Weekend Reflection: Man On Fire
Rage, Feedback, Psychobabble, Hmmm...LESS SERIOUSLY..., Seriously May 9th, 2008
Friday, Lafayette, Indiana
Perhaps it was the intensity of being on the East Coast where I traveled to speak. Spending a few days in Boston, a great city to visit, I got caught up as I usually do in the hot rhythm of the city’s pace. Looking back on the observations this week are realized I have been ranting, intense like a man on fire. So perhaps it’s fitting that I conclude this week of froth with a reflection on the futility of purposeless intensity.
I suppose it goes along with having passion for my life and work that it is an ever present challenge to rein in my intensity, to direct my energy with more focus and less spill over. As I approach my seventh decade of life it is still a challenge to be a person of greater serenity without surrendering my enthusiasm for my ministry. My sister Pat is a therapist in Virginia and has worked for many years in hospice with dying patients. It’s evident that this experience has gone a long way toward shaping her perspective, a perspective I admire and seek to emulate. If I have trouble with this life and never, blessed as I am, it’s no wonder that society is free quickly plagued by the misdirected passions of people whose lives are characterized by relentless suffering. So many people feel trapped, and they are trapped behind walls of their relationships, their debt or the homes of their childhood. What do they do with their energy?

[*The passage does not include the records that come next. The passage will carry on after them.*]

(* ===== verification/ServedBlocks.v ===== *)
(** Serving what was validated: the served chain of [Served.v] on the block decoder of
    [BlockValidity.v] and on the database of the node of [SpineFacts.v].

    [Served.v] proves its theorems for every decoder and every database that keeps its laws; here
    the decoder is the node's own, and the database one that only validated blocks entered. *)

From S2P Require Import Prelude NetCodec Cbor Envelope EraSchedule Timing Extension Leader Kes ChainDep Header ForkChoice WireCodec ChainSync ChainSyncServer Spelling.
From S2P Require Import BTree ChainDb BlockCodec BlockValidity BlockBinding Wal WalReplay Receive ReceiveStores StoredChain.
From S2P Require Import ForwardSync Spine SpineFacts Served ToyBlocks SpineExamples.

(** * The decoder of the node *)

Section Decode.
Context `{HC : Crypto, HB : !Blake224, HR : LedgerRules}.

(** The servers drop the errors and keep these fields. *)
Definition served_fields (d : BlockValidity.DecodedBlock) : Served.DecodedBlock :=
  Served.mk_DecodedBlock (dk_era d) (hi_slot (dk_header_input d)) (hi_block_no (dk_header_input d))
    (dk_block_hash d) (prev_block_hash (dk_prev_hash d)).

Definition ok {A E} (r : result A E) : option A := match r with Ok a => Some a | Err _ => None end.

#[export] Instance block_decode : BlockDecode := {|
  Served.decode_block bytes := served_fields <$> ok (BlockValidity.decode_block bytes);
  Served.block_header_bytes bytes := ok (BlockValidity.block_header_bytes bytes);
|}.

(** A block that decodes has a header, and its hash is the header's. *)
Lemma decoded_header bytes d : BlockValidity.decode_block bytes = Ok d ->
  exists header, BlockValidity.block_header_bytes bytes = Ok header /\ blake2b_256 header = dk_block_hash d.
Proof.
  unfold BlockValidity.decode_block, BlockValidity.block_header_bytes.
  intros Hd. apply rbind_ok_inv in Hd as (env & -> & Hd). cbn [rbind] in *.
  apply rbind_ok_inv in Hd as (p & _ & Hd). apply rbind_ok_inv in Hd as (u & _ & Hd).
  apply rbind_ok_inv in Hd as (header & -> & Hd). apply rbind_ok_inv in Hd as (hi & _ & Hd).
  injection Hd as <-. by exists header.
Qed.

(** A stored block of the kind the node stores: its bytes decode, to the hash it is stored under. *)
Definition decodes (b : StoredBlock) : Prop :=
  exists d, BlockValidity.decode_block (sb_bytes b) = Ok d /\ sb_hash b = dk_block_hash d.

Definition sized (b : StoredBlock) : Prop := bytes_ok (sb_bytes b) /\ blen (sb_bytes b) <= isize_max.

Lemma decodes_servable slot b : decodes b -> sized b -> servable (slot, b).
Proof.
  intros (d & Ed & Eh) [Hb Hl]. destruct (decoded_header _ _ Ed) as (header & Hh & _).
  exists (served_fields d), header. unfold Served.decode_block, Served.block_header_bytes. cbn [block_decode snd].
  rewrite Ed, Hh. split_and!; done.
Qed.
End Decode.

(** * The node serves what it validated *)

Section Serving.
Context `{HC : Crypto, HE : Ed25519, HB : !Blake224, HR : LedgerRules, HS : !SnapshotCodec}.
Context {L : Type} `{HW : WalStore L}.
Context (seed : EraSummary) (pools : Z -> Hash28 -> option Hash32) `{HG : !GridRules seed, HL : !WalStoreLaws L}.
Context (bs0 : list StoredBlock) (ks0 : list Link) (s0 : State) (slot0 : Z) (anchor : Hash32)
  (eta0 : option Nonce) (slot_of : Hash32 -> Z).

#[local] Abbreviation Node := (Node (L := L)).
#[local] Abbreviation spine_ok := (spine_ok (L := L) seed pools bs0 ks0 s0 slot0 anchor eta0 slot_of).

(** What the servers of a node read. *)
Definition served_by (n : Node) : ChainDbServedSource Inner := mk_ServedSource (nd_db n).

(** The blocks of the node past a point, oldest first. *)
Definition block_key (b : StoredBlock) : Key := (sb_slot b, sb_hash b).
Definition blocks_after (n : Node) (p : Point) : list StoredBlock :=
  List.filter (fun b => ChainSyncServer.after (point_key p) (block_key b)) (reverse (chain n)).

Lemma grown_decodes bs ks s : grown seed pools bs0 ks0 s0 slot0 bs ks s -> Forall decodes bs0 -> Forall decodes bs.
Proof.
  induction 1 as [|bs ks s b s' i _ IH Hacc _]; [done|]. intros H0. constructor; [|by apply IH].
  destruct Hacc as [(d & Ed & _ & Eh) _]. by exists d.
Qed.

Context (n : Node) (Hn : spine_ok n) (H0 : Forall decodes bs0) (Hsized : Forall sized (chain n)).

Lemma chain_decodes : Forall decodes (chain n).
Proof. destruct (sp_chain _ _ _ _ _ _ _ _ _ _ Hn) as (ks & ts & Hg & _). by apply (grown_decodes _ _ _ Hg). Qed.

Lemma by_slot_chain e : e ∈ by_slot (nd_db n) -> snd e ∈ chain n /\ fst e = sb_slot (snd e).
Proof.
  destruct e as [s b]. intros He. split; [|symmetry; exact (stored_slot _ (sp_db _ _ _ _ _ _ _ _ _ _ Hn) _ _ He)].
  unfold chain, stored_chain. rewrite elem_of_reverse. by apply (list_elem_of_fmap_2 snd _ (s, b)).
Qed.

Lemma served_ok_node : served_ok (served_by n).
Proof.
  split; [exact (sp_db _ _ _ _ _ _ _ _ _ _ Hn)|]. apply Forall_forall. intros e He.
  destruct (by_slot_chain _ He) as [Hc _]. destruct e as [s b]. cbn [snd] in Hc.
  apply decodes_servable; [exact (proj1 (Forall_forall _ _) chain_decodes _ Hc)|exact (proj1 (Forall_forall _ _) Hsized _ Hc)].
Qed.

(** What is announced of a block. *)
Definition announces (b : StoredBlock) (p : HeaderProjection) : Prop :=
  hp_key p = block_key b /\ blake2b_256 (hp_header_bytes p) = sb_hash b /\
  BlockValidity.block_header_bytes (sb_bytes b) = Ok (hp_header_bytes p).

Lemma project_announces s b : decodes b -> s = sb_slot b -> exists p, project (s, b) = Some p /\ announces b p.
Proof.
  intros (d & Ed & Eh) ->. destruct (decoded_header _ _ Ed) as (header & Hh & Hx).
  unfold project. cbn [fst snd]. unfold Served.decode_block, Served.block_header_bytes. cbn [block_decode].
  rewrite Ed, Hh. cbn. eexists. split; [done|]. split_and!; cbn.
  - unfold hp_key, block_key. cbn. by rewrite Eh.
  - by rewrite Hx.
  - done.
Qed.

Lemma projected c (m : list (Z * StoredBlock)) :
  (forall e, e ∈ m -> decodes (snd e) /\ fst e = sb_slot (snd e)) ->
  Forall2 announces (List.filter (fun b => ChainSyncServer.after c (block_key b)) (map snd m))
    (List.filter (fun p => ChainSyncServer.after c (hp_key p)) (omap project m)).
Proof.
  induction m as [|[s b] m IH]; intros Hm; [constructor|]. cbn [map snd].
  destruct (Hm (s, b)) as [Hd Hs]; [apply list_elem_of_here|]. cbn [fst snd] in Hd, Hs.
  destruct (project_announces s b Hd Hs) as (p & Hp & Ha). cbn [omap list_omap]. rewrite Hp.
  cbn [List.filter]. rewrite (proj1 Ha).
  assert (IH' := IH (fun e He => Hm e (list_elem_of_further _ _ _ He))).
  destruct (ChainSyncServer.after c (block_key b)); [by constructor|done].
Qed.

Lemma served_announces p : Forall2 announces (blocks_after n p) (successors (served_by n) (point_key p)).
Proof.
  unfold blocks_after, chain, stored_chain. rewrite reverse_involutive. apply projected. intros e He.
  destruct (by_slot_chain _ He) as [Hc Hs]. split; [|done]. exact (proj1 (Forall_forall _ _) chain_decodes _ Hc).
Qed.
(** The announcement of one block, under the tip of the node. *)
Definition sends (b : StoredBlock) (r : ServerStep) : Prop := exists e header,
  BlockValidity.block_header_bytes (sb_bytes b) = Ok header /\ blake2b_256 header = sb_hash b /\
  r = Step_Reply (ChainSyncServer.roll_forward (compose_rollforward_header e header) (tip_from_lookup (served_by n))).

Lemma sends_rolled bs ps : Forall2 announces bs ps -> Forall2 sends bs (map (rolled (served_by n)) ps).
Proof.
  induction 1 as [|b p bs ps (_ & Hx & Hh) _ IH]; constructor; [|done].
  exists (hp_era p), (hp_header_bytes p). by split_and!.
Qed.

(** C30. A follower of the node is sent what the node validated.  Whatever the node pumped, rolled
    back and switched to, a client that agrees with it on a point and keeps asking receives, oldest
    first and once each, the header of every block of the node's chain past that point, as it
    stands in the block and hashing to the block's hash; then it is told to wait. *)
Theorem follower_gets_validated_chain version points p state
    (Hv : version <= MAX_VERSION) (Hidle : ps_state state = CS_Idle)
    (Hp : find_intersect (served_by n) points = Some p) :
  exists st st' replies,
    producer_chain_sync_serve state (FindIntersect points) (served_by n) version =
      Ok (st, Step_Reply (intersect_found p (tip_from_lookup (served_by n)))) /\
    request_n version (length (blocks_after n p)) st (served_by n) = Ok (st', replies) /\
    Forall2 sends (blocks_after n p) replies /\
    producer_chain_sync_serve st' RequestNext (served_by n) version =
      Ok (mk_ServerState MustReply (last_announced st'), Step_Reply await_reply).
Proof.
  destruct (serves_successors version Hv (served_by n) served_ok_node _ (point_key p) eq_refl) as [E1 E2].
  rewrite (Forall2_length _ _ _ (served_announces p)).
  eexists _, _, _. split_and!; [|exact E1|exact (sends_rolled _ _ (served_announces p))|exact E2].
  unfold producer_chain_sync_serve, chain_sync_transition. rewrite Hidle.
  destruct (Z.ltb_spec MAX_VERSION version); [lia|]. destruct points as [|q points]; [done|].
  cbn [map_err rbind last_announced]. rewrite Hp. by destruct p.
Qed.
End Serving.

(** * On the small node *)

Definition all_sized (bs : list StoredBlock) : bool :=
  forallb (fun b => all_bytes (sb_bytes b) && (blen (sb_bytes b) <=? isize_max)) bs.
Lemma all_sized_ok bs : all_sized bs = true -> Forall sized bs.
Proof.
  unfold all_sized. intros H. apply Forall_forall. intros b Hb%list_elem_of_In.
  pose proof (proj1 (forallb_forall _ _) H _ Hb) as Hx. clear H. apply andb_true_iff in Hx as [H1 H2].
  split; [by apply all_bytes_ok|by apply Z.leb_le].
Qed.

Definition is_point (slot : Z) (hash : list Z) (o : option Point) : bool :=
  match o with Some (Block s h) => (s =? slot) && bool_decide (h = hash) | _ => false end.
Lemma is_point_ok slot hash o : is_point slot hash o = true -> o = Some (Block slot hash).
Proof. destruct o as [[|s h]|]; cbn; [done| |done]. by intros [->%Z.eqb_eq ->%bool_decide_eq_true]%andb_true_iff. Qed.

Definition toy_served : ChainDbServedSource Inner := served_by (L := list WalEntry) node_asbac.
Lemma toy_served_checks : all_sized (chain node_asbac) && is_point 20 hash_a (find_intersect toy_served [Block 20 hash_a; Origin]) &&
  (length (blocks_after node_asbac (Block 20 hash_a)) =? 1)%nat = true.
Proof. by vm_compute. Qed.

#[local] Opaque node_asbac.

Lemma follower_gets_validated_chain_witness :
  exists st st' replies,
    producer_chain_sync_serve (mk_ServerState CS_Idle None) (FindIntersect [Block 20 hash_a; Origin]) toy_served 10 =
      Ok (st, Step_Reply (intersect_found (Block 20 hash_a) (tip_from_lookup toy_served))) /\
    request_n 10 (length (blocks_after node_asbac (Block 20 hash_a))) st toy_served = Ok (st', replies) /\
    Forall2 (sends node_asbac) (blocks_after node_asbac (Block 20 hash_a)) replies /\
    producer_chain_sync_serve st' RequestNext toy_served 10 =
      Ok (mk_ServerState MustReply (last_announced st'), Step_Reply await_reply).
Proof.
  pose proof toy_served_checks as Hc. apply andb_true_iff in Hc as [[Hsz%all_sized_ok Hp%is_point_ok]%andb_true_iff _].
  exact (follower_gets_validated_chain preview_seed toy_pools [] [] toy_start 10 toy_anchor None toy_slot_of node_asbac
    (run_keeps no_checkpoint preview_seed toy_pools [] [] toy_start 10 toy_anchor None toy_slot_of toy_base (or_introl eq_refl)
       node_0 node_asbac (proj1 toy_run) toy_ok_0)
    (Forall_nil_2 decodes) Hsz 10 [Block 20 hash_a; Origin] (Block 20 hash_a) (mk_ServerState CS_Idle None)
    ltac:(vm_compute; discriminate) eq_refl Hp).
Defined.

While it may seem like a stretch intellectually, this issue feels very connected to me with my work promoting social connection, for my speaking and writing on refrigerator rights. You know, the kind of relationships with people who can just come into a refrigerator without needing to ask permission. These are the very kinds of connections and friendships that are missing in the lives of most Americans. When our lifestyle is characterized by radical individuality and social isolation we wind up becoming dependent on our own personal, emotional resources. And quite frankly, from a psychological point of view this is simply not adequate to maintain an equilibrium in our mood.
Struggling with a personality characterized by too much emotional intensity is, for me, a symptom of not having enough interpersonal outlets to keep our mood stable. A significant part of personal health is having the ability and freedom to speak candidly with those who care about us about what thrills us and what frustrates us in our work and with our families. Without having these connections, we are at risk to vent in inappropriate places. Therapists refer to this as displaced anger. It comes out in any variety of odd settings, from the way we drive to the ideology we attach to, and are in tolerance for the behavior of strangers we encounter every day.
Given that I have spent most of this week venting about things in the culture, it tells me I probably need to get some contact with family and friends. I will do that this weekend, and hope you have opportunities to do the same. Have a great couple of days and spend some time with people who care about you, or begin the process of creating those kinds of connections.